Старшина, конечно, не рассчитывал на то, что гитлеровцы позволят его группе безнаказанно увести самолет, и он пошел на такую хитрость. Вместе с помощниками откатил машину метров на двадцать - тридцать в кустарник, за которым находилась довольно ровная поляна. На то место, где только что стоял истребитель, воины набросали хворосту, корней от спиленных деревьев и облили все бензином. Куриленко командовал:
- Всем к самолету, костром займусь сам.
Когда все укрылись в кустарнике, старшина поджег дровяную кучу и что есть мочи пустился бежать к кустарнику. Не успел он укрыться, как немцы открыли сильный огонь по тому месту, где пылал костер. Снаряды и пули попадали в костер, вздымая к небу снопы искр, разбрасывая во все стороны хворост. Так продолжалось минут пятнадцать.

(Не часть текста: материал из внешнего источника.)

Definition perform (c : Catalog) (env : environment) (op : operation) : M world answer :=
  match op with
  | OpRegister ref definition => answering (Register DecodeStrict c env ref definition) (fun p => ARecord (fst p) (snd p))
  | OpUpdate ref expected definition => answering (Update DecodeStrict c env ref expected definition) (fun p => ARecord (fst p) (snd p))
  | OpDelete ref expected => answering (DeleteTeam c env ref expected) ARevision
  | OpLookup ref => answering (Lookup DecodeStrict c env ref) (fun p => ARecord (fst p) (snd p))
  | OpResolveMember target => answering (ResolveMember DecodeStrict c env target) AMember
  | OpList project => answering (ListTeams DecodeStrict c env project) AListing
  | OpDefault project => answering (ProjectDefault DecodeStrict c env project) ADefault
  | OpSetDefault project ref => answering (SetDefault DecodeStrict c env project ref) (fun _ => ADone)
  | OpClearDefault project => answering (ClearDefault c env project) (fun _ => ADone)
  end.

(** A call of any process on the catalog at [path], with its own faults; or anything that
    leaves the file alone. *)
Inductive catalogStep (path : string) : world -> world -> Prop :=
| step_call c env op w : c_path c = path -> honest env -> catalogStep path w (snd (perform c env op w))
| step_elsewhere w w' : w' !! path = w !! path -> catalogStep path w w'.

Definition history (path : string) : world -> world -> Prop := rtc (catalogStep path).

(** The operations that only read. *)
Definition readOnly (op : operation) : bool :=
  match op with OpLookup _ | OpResolveMember _ | OpList _ | OpDefault _ => true | _ => false end.

Lemma reads_record env {A} ref (k : TeamRecord -> M catalogFile A) : (forall record, reads (k record)) ->
  reads (record <- lookupTeam DecodeStrict env ref ;; k record).
Proof. intros H. keeps. apply reads_lookupTeam. Qed.

Lemma defaults_evolves f m : evolves f (setDefaults m f).
Proof. by apply same_evolves. Qed.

Не теряя драгоценного времени, Куриленко с товарищами производил на самолете восстановительные работы. А на рассвете, едва не цепляя колесами за верхушки общипанного осколками снарядов кустарника, с ревом поднялся в воздух «сгоревший» ночью самолет. Машина круто развернулась и на бреющем ушла в сторону наших войск.
На аэродроме были поражены успехом операции. Командир, обнимая летчика Курашина и механика Куриленко, весело говорил:
- Спасибо за верную службу, спасибо!
Пережил много подобных минут и техник Левкин. Было и другое в его работе - поиски творческого решения новых боевых задач. Вот и сейчас Федор Егорович сидит в землянке в ожидании прилета командира с задания и думает о том, как сделать так, чтобы увеличить бомбовую нагрузку на самолет. Дело в том, что командир отряда [166] третьей эскадрильи старший лейтенант Федор Брысев недавно предложил брать на самолет увеличенную нагрузку бомб. Некоторые летчики уже последовали примеру Брысева и стали подвешивать на воздушные корабли по полторы-две тонны фугасок. «А почему бы и нам с Симаковым не испробовать это дело? Правда, конструкция нашей машины малость иная и потрепана она больше других, но зато у нее очень мощные моторы», - думал про себя Левкин. Увидев в землянке заместителя инженера полка по вооружению офицера Шепетовецкого, техник подошел к нему с просьбой:
- Михаил Григорьевич, помогите выяснить один небольшой вопрос.
- С удовольствием. Но в чем он состоит? - спросил инженер.
- Задумал я своей «старушке» увеличить бомбовую нагрузку до двух тонн, - продолжал техник. - Только вот не знаю, какой калибр лучше подвешивать?
- Сколько вы берете сейчас?
- Полторы тонны.
- Увеличьте вначале до тонны семьсот пятьдесят: десять внутрь и три по двести пятьдесят - под фюзеляж. После трех-четырех полетов можно перейти и на двухтонную нагрузку, - сказал Шепетовецкий и спросил: - А с Симаковым-то вы говорили?
- Еще нет.
- Советую вначале все это обсудить с летчиком, а уж потом пробовать варианты подвески бомб, - заключил инженер.
В следующую ночь по причине плохой погоды полеты не состоялись. Левкин выбрал момент, встретился с командиром наедине и рассказал ему о своих планах.
- Одобряю, Федор Егорович… Сам думал об этом, да все сомневался в возможностях самолета. Ну, а если даже техник не сомневается, тогда за дело!